**Exercise material**
---

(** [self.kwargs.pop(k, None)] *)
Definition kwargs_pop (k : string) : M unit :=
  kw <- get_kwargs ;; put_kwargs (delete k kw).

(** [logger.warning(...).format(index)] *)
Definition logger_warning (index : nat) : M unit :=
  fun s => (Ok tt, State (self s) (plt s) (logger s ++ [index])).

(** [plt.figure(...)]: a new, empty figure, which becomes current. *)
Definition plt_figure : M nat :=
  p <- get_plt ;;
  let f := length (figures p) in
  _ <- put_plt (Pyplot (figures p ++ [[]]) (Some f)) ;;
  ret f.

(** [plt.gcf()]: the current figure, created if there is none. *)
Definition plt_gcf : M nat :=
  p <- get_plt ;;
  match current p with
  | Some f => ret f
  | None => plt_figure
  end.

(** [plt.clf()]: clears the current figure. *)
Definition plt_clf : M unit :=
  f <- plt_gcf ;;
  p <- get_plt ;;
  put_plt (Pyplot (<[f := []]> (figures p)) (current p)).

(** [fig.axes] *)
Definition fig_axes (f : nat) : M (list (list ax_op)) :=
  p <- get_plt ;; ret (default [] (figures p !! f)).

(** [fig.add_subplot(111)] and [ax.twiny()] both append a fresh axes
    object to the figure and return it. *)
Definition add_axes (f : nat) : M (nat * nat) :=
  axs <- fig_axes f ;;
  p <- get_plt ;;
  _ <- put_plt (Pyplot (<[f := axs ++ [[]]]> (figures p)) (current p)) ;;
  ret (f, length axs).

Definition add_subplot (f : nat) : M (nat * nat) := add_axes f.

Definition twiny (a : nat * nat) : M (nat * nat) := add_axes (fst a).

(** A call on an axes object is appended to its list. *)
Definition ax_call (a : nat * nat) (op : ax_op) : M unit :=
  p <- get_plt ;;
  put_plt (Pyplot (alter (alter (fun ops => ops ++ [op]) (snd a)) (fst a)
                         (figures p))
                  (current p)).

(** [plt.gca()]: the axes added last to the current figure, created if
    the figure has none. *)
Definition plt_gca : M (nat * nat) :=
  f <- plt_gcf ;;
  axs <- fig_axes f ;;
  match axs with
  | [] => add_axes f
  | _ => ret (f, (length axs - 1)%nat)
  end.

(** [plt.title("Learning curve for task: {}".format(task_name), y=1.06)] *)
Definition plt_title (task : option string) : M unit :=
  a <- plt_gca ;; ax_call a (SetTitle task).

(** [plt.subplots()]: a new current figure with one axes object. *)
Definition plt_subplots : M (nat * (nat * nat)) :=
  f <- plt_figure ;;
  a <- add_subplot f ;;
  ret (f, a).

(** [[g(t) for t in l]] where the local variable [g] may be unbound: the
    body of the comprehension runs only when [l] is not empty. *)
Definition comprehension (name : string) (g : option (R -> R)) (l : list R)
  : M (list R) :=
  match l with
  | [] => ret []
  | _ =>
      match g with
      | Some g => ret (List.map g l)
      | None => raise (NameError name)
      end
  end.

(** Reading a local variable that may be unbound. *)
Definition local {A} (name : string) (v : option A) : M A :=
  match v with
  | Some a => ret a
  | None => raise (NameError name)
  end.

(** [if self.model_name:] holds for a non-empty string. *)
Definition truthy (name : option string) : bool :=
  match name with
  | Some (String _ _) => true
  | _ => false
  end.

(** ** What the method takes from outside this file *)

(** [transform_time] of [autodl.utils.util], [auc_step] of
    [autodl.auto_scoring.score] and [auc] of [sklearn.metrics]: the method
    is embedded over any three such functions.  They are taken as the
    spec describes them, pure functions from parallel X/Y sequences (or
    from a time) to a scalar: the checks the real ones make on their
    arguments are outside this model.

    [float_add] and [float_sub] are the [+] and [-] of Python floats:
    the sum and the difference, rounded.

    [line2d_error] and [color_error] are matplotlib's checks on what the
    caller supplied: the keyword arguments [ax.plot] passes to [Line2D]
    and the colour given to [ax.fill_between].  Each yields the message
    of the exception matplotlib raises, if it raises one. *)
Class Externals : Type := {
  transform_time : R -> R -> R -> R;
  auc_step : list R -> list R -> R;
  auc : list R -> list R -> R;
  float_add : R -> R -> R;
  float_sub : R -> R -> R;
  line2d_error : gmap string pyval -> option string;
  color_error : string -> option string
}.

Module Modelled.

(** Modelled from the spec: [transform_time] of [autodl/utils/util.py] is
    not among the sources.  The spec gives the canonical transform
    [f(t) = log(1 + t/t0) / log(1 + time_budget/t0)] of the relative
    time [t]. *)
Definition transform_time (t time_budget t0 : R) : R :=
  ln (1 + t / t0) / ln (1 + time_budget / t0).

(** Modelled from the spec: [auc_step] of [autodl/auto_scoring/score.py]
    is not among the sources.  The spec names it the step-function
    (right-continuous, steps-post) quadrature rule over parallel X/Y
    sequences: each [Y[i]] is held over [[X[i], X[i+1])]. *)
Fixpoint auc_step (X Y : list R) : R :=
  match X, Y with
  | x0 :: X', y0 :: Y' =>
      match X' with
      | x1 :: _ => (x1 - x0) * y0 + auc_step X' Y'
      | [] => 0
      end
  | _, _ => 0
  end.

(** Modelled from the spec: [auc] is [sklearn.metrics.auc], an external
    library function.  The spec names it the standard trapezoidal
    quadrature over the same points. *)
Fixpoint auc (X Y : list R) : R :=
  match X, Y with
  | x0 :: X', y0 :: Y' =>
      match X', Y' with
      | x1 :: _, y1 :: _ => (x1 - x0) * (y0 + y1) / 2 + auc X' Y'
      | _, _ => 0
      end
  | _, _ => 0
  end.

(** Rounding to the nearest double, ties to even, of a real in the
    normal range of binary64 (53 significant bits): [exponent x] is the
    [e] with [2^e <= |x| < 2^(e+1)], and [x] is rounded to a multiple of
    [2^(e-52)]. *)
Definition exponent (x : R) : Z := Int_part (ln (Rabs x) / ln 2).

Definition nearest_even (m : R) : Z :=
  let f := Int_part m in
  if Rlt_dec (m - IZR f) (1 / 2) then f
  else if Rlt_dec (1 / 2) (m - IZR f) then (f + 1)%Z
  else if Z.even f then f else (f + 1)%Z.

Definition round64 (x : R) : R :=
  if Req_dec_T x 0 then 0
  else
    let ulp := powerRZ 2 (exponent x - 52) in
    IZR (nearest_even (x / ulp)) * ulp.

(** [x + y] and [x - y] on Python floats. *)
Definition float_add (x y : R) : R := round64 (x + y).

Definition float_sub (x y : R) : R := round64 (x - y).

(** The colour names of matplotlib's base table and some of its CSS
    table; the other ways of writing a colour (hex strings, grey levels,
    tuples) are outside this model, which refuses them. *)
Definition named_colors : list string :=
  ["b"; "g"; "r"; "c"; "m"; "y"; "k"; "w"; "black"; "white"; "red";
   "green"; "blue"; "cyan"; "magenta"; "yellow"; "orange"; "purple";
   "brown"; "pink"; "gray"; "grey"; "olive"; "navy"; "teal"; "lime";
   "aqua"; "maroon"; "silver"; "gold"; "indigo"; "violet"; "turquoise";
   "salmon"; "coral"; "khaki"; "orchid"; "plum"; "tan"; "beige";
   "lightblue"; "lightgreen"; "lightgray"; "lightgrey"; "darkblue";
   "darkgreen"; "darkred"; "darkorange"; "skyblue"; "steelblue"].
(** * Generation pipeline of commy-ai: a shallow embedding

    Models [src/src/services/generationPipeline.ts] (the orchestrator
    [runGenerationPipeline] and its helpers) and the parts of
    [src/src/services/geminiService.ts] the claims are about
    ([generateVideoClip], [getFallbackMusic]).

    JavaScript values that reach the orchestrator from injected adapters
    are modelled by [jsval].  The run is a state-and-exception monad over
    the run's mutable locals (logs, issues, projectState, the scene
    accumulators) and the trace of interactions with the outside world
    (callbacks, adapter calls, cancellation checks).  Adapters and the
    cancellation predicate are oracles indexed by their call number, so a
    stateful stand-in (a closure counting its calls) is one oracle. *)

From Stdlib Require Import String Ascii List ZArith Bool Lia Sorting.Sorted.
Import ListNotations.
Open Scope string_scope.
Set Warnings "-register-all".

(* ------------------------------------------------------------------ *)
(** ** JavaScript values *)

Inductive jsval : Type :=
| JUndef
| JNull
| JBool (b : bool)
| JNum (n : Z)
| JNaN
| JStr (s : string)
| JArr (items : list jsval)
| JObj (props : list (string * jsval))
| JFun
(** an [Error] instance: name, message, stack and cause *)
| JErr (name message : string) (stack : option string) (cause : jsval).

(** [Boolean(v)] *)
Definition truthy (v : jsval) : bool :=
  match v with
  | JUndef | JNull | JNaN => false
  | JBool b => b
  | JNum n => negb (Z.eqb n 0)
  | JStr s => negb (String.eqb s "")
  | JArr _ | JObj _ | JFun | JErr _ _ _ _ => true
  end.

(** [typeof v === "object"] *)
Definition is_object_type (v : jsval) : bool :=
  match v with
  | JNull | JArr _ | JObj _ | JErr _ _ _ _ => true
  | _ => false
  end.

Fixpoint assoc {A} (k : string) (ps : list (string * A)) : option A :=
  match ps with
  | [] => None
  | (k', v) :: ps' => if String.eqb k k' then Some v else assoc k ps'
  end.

---

**What you should do**
A word-for-word copy of the lines above from the one with "Definition nearest_even (m" through the one with "Definition float_sub (x", inclusive, is the only output wanted.

**Your response**
Definition nearest_even (m : R) : Z :=
  let f := Int_part m in
  if Rlt_dec (m - IZR f) (1 / 2) then f
  else if Rlt_dec (1 / 2) (m - IZR f) then (f + 1)%Z
  else if Z.even f then f else (f + 1)%Z.

Definition round64 (x : R) : R :=
  if Req_dec_T x 0 then 0
  else
    let ulp := powerRZ 2 (exponent x - 52) in
    IZR (nearest_even (x / ulp)) * ulp.

(** [x + y] and [x - y] on Python floats. *)
Definition float_add (x y : R) : R := round64 (x + y).

Definition float_sub (x y : R) : R := round64 (x - y).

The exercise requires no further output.